Mi objetivo no es juzgar moralmente y mucho menos condenar, pero aun en la más salvaje economía de mercado, el cliente tiene derecho a saber lo que compra. Incluso la ley, tan distraída en otras ocasiones, es intratable en lo que se refiere a la composición del producto. Por eso, no podemos ignorar que en las grandes ficciones de nuestro tiempo, y quizás de todos los tiempos, está presente ese entrecruzamiento crítico entre verdad y falsedad, esa tensión íntima y decisiva, no exenta ni de comicidad ni de gravedad, como el orden central de todas ellas, a veces en tanto que tema explícito y a veces como fundamento implícito de su estructura. El fin de la ficción no es expedirse en ese conflicto sino hacer de él su materia, modelándola a su manera. La afirmación y la negación le son igualmente extrañas, y su especie tiene más afinidades con el objeto que con el discurso. Ni el Quijote, ni Tristam Shandy, ni Madame Bovary, ni El Castillo pontifican sobre una supuesta realidad anterior a su concreción textual, pero tampoco se resignan a la función de entretenimiento o de artificio: aunque se afirmen como ficciones, quieren sin embargo ser tomadas al pie de la letra.

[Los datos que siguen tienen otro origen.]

(* ===== verification/KernelStart.v ===== *)
(** The entry of the kernel: [kernel_early] of
    src/src/lobo/arch/x86_64/kernel_early.cpp, which initialises the components
    in turn and calls [kernel_main].  As it is written it ends with a page fault
    in [vmm_init], which loads a page directory that maps nothing; [late_setup]
    is what stands behind that call, and [Boot] describes it for a machine on
    which the call would have left the kernel mapped.

    The information block is read at the address AWD passes at first, which
    AWD's tables map to itself, and through the kernel's window by
    [init_memory]; both show the same block ([Handover]). *)

From S2P Require Import Prelude Memory AwdAlloc PageTable PageBuilder AwdKernel AwdPaging AwdMain LogDevices KernelLog Lobo KernelBitset Pmm KernelHeap KernelList KernelEarly Vmm Scheduler Threads Interrupts KernelMain.
Local Open Scope Z_scope.
Local Open Scope mach_scope.

(** ** Step 2, on the log and its devices *)

Definition boot_devices (log_cursor_y : Z) : ST log_state unit :=
  on_vga (vga_Init 0 log_cursor_y) ;;
  SetSerialLogging (Some DevUart) ;;
  SetTerminalDevice (Some DevVga).

(** ** kernel_early *)

(** version.cpp; what it prints is [KernelLog.kernel_version_print]. *)
Definition version_print : ST kstate unit :=
  klog_raw " +----------------------------------------------------------------------------+
" [] ;;
  klog_raw "%26sThe Lobo Kernel (v 0.0.0.1)
" [KStr ""] ;;
  klog_raw " +-------+--------------------------------------------------------------------+
" [].

(** link.ld *)
Definition KERNEL_VMA : Z := KERNEL_VMB + 2097152.

(** What the linker provides: the stubs, the interrupt table and its pointer,
    the three drivers, and what [kernel_main] needs. *)
Record kernel_image := KernelImage {
  ki_isr : Z -> Z; ki_irq : Z -> Z;
  ki_table : Z; ki_table_ptr : Z;
  ki_serial : Z; ki_vga : Z; ki_ps2 : Z;
  ki_main : image;
}.

(** Steps 1 to 6a without the devices of step 2. *)
Definition early_setup (ki : kernel_image) (awd_info : Z) : ST kstate unit :=
  m ← gets k_mem;
  heap_early_init (ai_ptr_malloc_current m awd_info +64 KERNEL_VMB) (ai_ptr_malloc_limit m awd_info +64 KERNEL_VMB) ;;
  version_print ;;
  klog "debug" "   Kernel VM Base: 0x%016p" [KNum KERNEL_VMB] ;;
  klog "debug" "Kernel VM Address: 0x%016p" [KNum KERNEL_VMA] ;;
  init_idt (ki_isr ki) (ki_irq ki) (ki_table ki) (ki_table_ptr ki) ;;
  vmm_init.

(** The rest; [fuel] is that of [init_memory]. *)
Definition late_setup (ki : kernel_image) (fuel : nat) (awd_info : Z) : ST kstate unit :=
  init_memory fuel (MEM_PHYS_TO_VIRT awd_info) ;;
  heap_init_full ;;
  driver_registry_add (ki_serial ki) ;;
  driver_registry_add (ki_vga ki) ;;
  driver_registry_add (ki_ps2 ki) ;;
  kernel_main (ki_main ki).

Definition kernel_early (ki : kernel_image) (fuel : nat) (awd_info : Z) : ST kstate unit :=
  early_setup ki awd_info ;;
  late_setup ki fuel awd_info.

(** ** Proofs *)

Lemma boot_devices_run y s :
  0 <= y < 25 -> 0 <= vga_leftColumn (vd (l_vga s)) < 80 -> 0 <= vga_attribute (vd (l_vga s)) < 256 ->
  exists s', boot_devices y s = Done (tt, s') /\ log_ok s' /\ vga_y (vd (l_vga s')) = y /\ vga_x (vd (l_vga s')) = 0 /\
    vmem (l_vga s') = vmem (l_vga s).
Proof.
  intros Hy Hl Ha. eexists. split; [reflexivity|]. split; [|done]. split; [done|done|]. by split; cbn; try lia.
Qed.

(** What [kernel_early] is called with: the block at [info], as AWD's tables map
    it, below the heap it describes; static objects as the program starts with
    them; the interrupt table elsewhere. *)
Record entry_ok (ki : kernel_image) (info current limit : Z) (s : kstate) : Prop := {
  en_block : 0 <= info /\ info + 32 <= current <= limit /\ limit < 2147483648 - 16384;
  en_heap : ai_ptr_malloc_current (k_mem s) info = current /\ ai_ptr_malloc_limit (k_mem s) info = limit;
  en_static : k_pmm s = no_pmm /\ m_init (k_vmm s) = false;
  en_stubs : (forall i, 0 <= i < 32 -> 0 <= ki_isr ki i < 2 ^ 64) /\ (forall i, 0 <= i < 16 -> 0 <= ki_irq ki i < 2 ^ 64);
  en_table : 0 <= ki_table ki < 2 ^ 64 /\
    (ki_table_ptr ki + 10 <= ki_table ki \/ ki_table ki + 4096 <= ki_table_ptr ki);
}.

(** The heap has a page, aligned, for the directory. *)
Definition directory_fits (current limit : Z) : bool :=
  round_up (KERNEL_VMB + current) 4096 + 4096 <=? KERNEL_VMB + limit.

(** The load of the directory ends the run. *)
Lemma early_setup_run ki info current limit s :
  entry_ok ki info current limit s ->
  early_setup ki info s = Stopped (if directory_fits current limit then page_fault else out_of_memory).
Proof.
  intros [(Hi & Hc & Hl) [Hcur Hlim] [Hp Hv] [Hisr Hirq] [Ht Hptr]].
  unfold early_setup. rewrite gets_bind, Hcur, Hlim. unfold heap_early_init. rewrite modify_bind.
  assert (current +64 KERNEL_VMB = KERNEL_VMB + current /\ limit +64 KERNEL_VMB = KERNEL_VMB + limit) as [-> ->]
    by (unfold KERNEL_VMB; rewrite !u64_small by lia; lia).
  set (s0 := set_kheap (KHeap (KERNEL_VMB + current) (KERNEL_VMB + limit) EarlyBoot) s).
  assert (exists out, forall B (k : unit -> ST kstate B),
    (version_print ;; klog "debug" "   Kernel VM Base: 0x%016p" [KNum KERNEL_VMB] ;;
     klog "debug" "Kernel VM Address: 0x%016p" [KNum KERNEL_VMA] ;; k tt) s0 = k tt (set_klog out s0)) as [out Hout]
    by (eexists; reflexivity).
  match goal with |- context [init_idt ?a ?b ?c ?d ;; vmm_init] =>
    pose proof (Hout _ (fun _ => init_idt a b c d ;; vmm_init)) as Hrun end.
  cbv beta in Hrun. rewrite Hrun. clear Hrun Hout. set (s1 := set_klog out s0).
  destruct (init_idt_run _ _ _ _ Hisr Hirq Ht Hptr s1) as (s2 & H2 & [_ _ _ _ _ (Ih & Ip & Iv & _)]).
  rewrite (bind_done _ _ _ _ _ H2). clear H2. change (k_heap s1) with (k_heap s0) in Ih. change (k_pmm s1) with (k_pmm s) in Ip.
  change (k_vmm s1) with (k_vmm s) in Iv. rewrite Hp in Ip.
  assert (forall a, bitmap_byte s2 a -> a = 0) as Hbm by (unfold bitmap_byte; rewrite Ip; intros a Ha; cbn in Ha; change (0 / 8) with 0 in Ha; lia).
  assert (kheap_ok s2) as Hok.
  { split; rewrite Ih; cbn; try done; unfold KERNEL_VMB; lia. }
  pose proof (vmm_init_run s2 Hok ltac:(by rewrite Iv)) as H3. rewrite Ih in H3. cbn [earlyAllocBase earlyAllocLimit s0 k_heap set_kheap] in H3.
  specialize (H3 ltac:(intros a Ha%Hbm; unfold KERNEL_VMB; lia)
    ltac:(unfold KERNEL_VMB; change (2 ^ 64) with 18446744073709551616; lia)).
  unfold directory_fits. assert (kalloc_at s2 4096 = round_up (KERNEL_VMB + current) 4096) as Hka by (unfold kalloc_at; by rewrite Ih).
  rewrite Hka in H3. exact H3.
Qed.

Lemma kernel_early_run ki fuel info current limit s :
  entry_ok ki info current limit s ->
  kernel_early ki fuel info s = Stopped (if directory_fits current limit then page_fault else out_of_memory).
Proof. intros H. by apply bind_stopped, early_setup_run. Qed.

Lemma directory_room current limit :
  0 <= current -> current + 8192 <= limit -> directory_fits current limit = true.
Proof.
  intros H0 H. unfold directory_fits. assert (0 <= KERNEL_VMB) by done.
  destruct (round_up_spec (KERNEL_VMB + current) 4096 ltac:(lia)) as [Hb _]. apply Z.leb_le. lia.
Qed.

(** ** Theorems *)

(** What is behind the load of the page directory could not run with the block
    AWD hands over either.  The loader leaves the pointer to the memory map 0;
    so, whatever [awd_main] hands over, the rest of [kernel_early] stops in
    [init_memory], where the map is empty and marking the first 4 MiB as used
    fails the bitset's assertion, or memory is full before that. *)
Theorem no_memory_map_stops (p : platform) (magic mb : Z) (a a' : awd) (block : awd_info) (entry : Z)
    (ki : kernel_image) (fuel : nat) (info : Z) (s : kstate)
    (Hawd : awd_main p magic mb a = Done ((block, entry), a'))
    (Hmap : ai_ptr_phys_mem_map (k_mem s) (MEM_PHYS_TO_VIRT info) = ptr_phys_mem_map block)
    (Hheap : kheap_ok s /\ currentMode (k_heap s) = EarlyBoot) (Hpmm : k_pmm s = no_pmm)
    (Hinfo : MEM_PHYS_TO_VIRT info + 24 <= earlyAllocBase (k_heap s))
    (Hlimit : earlyAllocLimit (k_heap s) + 9 < 2 ^ 64) (Hfuel : (0 < fuel)%nat) :
  late_setup ki fuel info s =
    Stopped (if bitmap_fits s 0 then AssertFailed "bit < m_length" else out_of_memory).
Proof.
  rewrite (awd_main_no_map _ _ _ _ _ _ _ Hawd) in Hmap. apply bind_stopped.
  destruct Hheap as [Hok Hmode]. apply no_map_stops; try done. by rewrite Hpmm.
Qed.

(** The first lines of [kernel_early] make the log's devices work: from then on
    a log call shows its line on both ([KernelLog.log_line_correct]), below
    the lines of the loader. *)
Theorem boot_devices_correct (y : Z) (s : log_state)
    (Hy : 0 <= y < 25) (Hleft : 0 <= vga_leftColumn (vd (l_vga s)) < 80)
    (Hattr : 0 <= vga_attribute (vd (l_vga s)) < 256) :
  exists s', boot_devices y s = Done (tt, s') /\ log_ok s' /\ vga_y (vd (l_vga s')) = y /\ vga_x (vd (l_vga s')) = 0 /\
    vmem (l_vga s') = vmem (l_vga s).
Proof. by apply boot_devices_run. Qed.

Definition sample_kernel_image : kernel_image :=
  KernelImage (fun i => KERNEL_VMB + i) (fun i => KERNEL_VMB + i) (KERNEL_VMB + 8192) (KERNEL_VMB + 12288) 0 0 0 sample_image.

(** The block at 4096, as [awd_main] fills it in for the bootable machine. *)
Definition block_memory (current limit : Z) : mem := store32 (store32 ∅ 4116 current) 4120 limit.
Definition sample_entry (current limit : Z) : kstate :=
  sample_kstate (block_memory current limit) no_heap no_pmm.

Definition limits_of {B} (o : outcome ((awd_info * Z) * B)) : option (Z * Z) :=
  match o with
  | Done ((b, _), _) => Some (ptr_malloc_current b, ptr_malloc_limit b)
  | Stopped _ => None
  end.
Lemma loader_limits : limits_of (awd_main boot_platform 732803074 16384 boot_machine) = Some (2142208, 2363392).
Proof. vm_compute. reflexivity. Qed.

(** The machine of [AwdMain], and the block it made, with its heap. *)
Definition sample_mapless : kstate :=
  set_kheap (KHeap (KERNEL_VMB + 2146304) (KERNEL_VMB + 2363392) EarlyBoot) (sample_entry 2142208 2363392).

Lemma no_memory_map_stops_witness :
  exists block entry a', awd_main boot_platform 732803074 16384 boot_machine = Done ((block, entry), a') /\
    late_setup sample_kernel_image 1 4096 sample_mapless = Stopped (AssertFailed "bit < m_length").
Proof.
  destruct (awd_main_run boot_platform 16384 8192 boot_memory [KERNEL_TAG_NAME] boot_machine boot_machine_ok)
    as (a' & block & H & _).
  exists block, (e_entry boot_memory (mod_start boot_memory 8192)), a'. split; [exact H|].
  refine (no_memory_map_stops boot_platform 732803074 16384 boot_machine a' block _ sample_kernel_image 1 4096
    sample_mapless H _ _ eq_refl _ _ ltac:(lia)).
  - rewrite (awd_main_no_map _ _ _ _ _ _ _ H). vm_compute. reflexivity.
  - split; [|reflexivity]. split; [done|vm_compute; split; discriminate|vm_compute; reflexivity|discriminate].
  - vm_compute. discriminate.
  - vm_compute. reflexivity.
Defined.

Definition blank_log : log_state :=
  LogState (Uart false 0 [] []) (VgaConsole (Vga 0 0 0 0 15) ∅) None None false 0.

Lemma boot_devices_correct_witness : exists s', boot_devices 10 blank_log = Done (tt, s') /\ log_ok s'.
Proof.
  destruct (boot_devices_correct 10 blank_log) as (s' & H1 & H2 & _).
  - lia.
  - cbn. lia.
  - cbn. lia.
  - exists s'. split; [exact H1|exact H2].
Defined.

La pretensión puede parecer ilegítima, incluso escandalosa, tanto a los profetas de la verdad como a los nihilistas de lo falso, identificados, dicho sea de paso, y aunque resulte paradójico, por el mismo pragmatismo, ya que es por no poseer el convencimiento de los primeros que los segundos, privados de toda verdad afirmativa, se abandonan, eufóricos, a lo falso. Desde ese punto de vista la exigencia de la ficción puede ser juzgada exorbitante, y sin embargo todos sabemos que es justamente por haberse puesto al margen de lo verificable que Cervantes, Sterne, Flaubert o Kafka nos parecen enteramente dignos de crédito.
A causa de este aspecto principalísimo del relato ficticio, y a causa también de sus intenciones, de su resolución práctica, de la posición singular de su autor entre los imperativos de un saber objetivo y las turbulencias de la subjetividad, podemos definir de un modo global la ficción como una antropología especulativa. Quizás no me atrevo a afirmarlo esta manera de concebirla podría neutralizar tantos reduccionismos que, a partir del siglo pasado, se obstinan en asediarla. Entendida así, la ficción sería capaz no de ignorarlos, sino de asimilarlos, incorporándolos a su propia esencia y despojándolos de sus pretensiones de absoluto. Pero el tema es arduo, y conviene dejarlo para otra vez.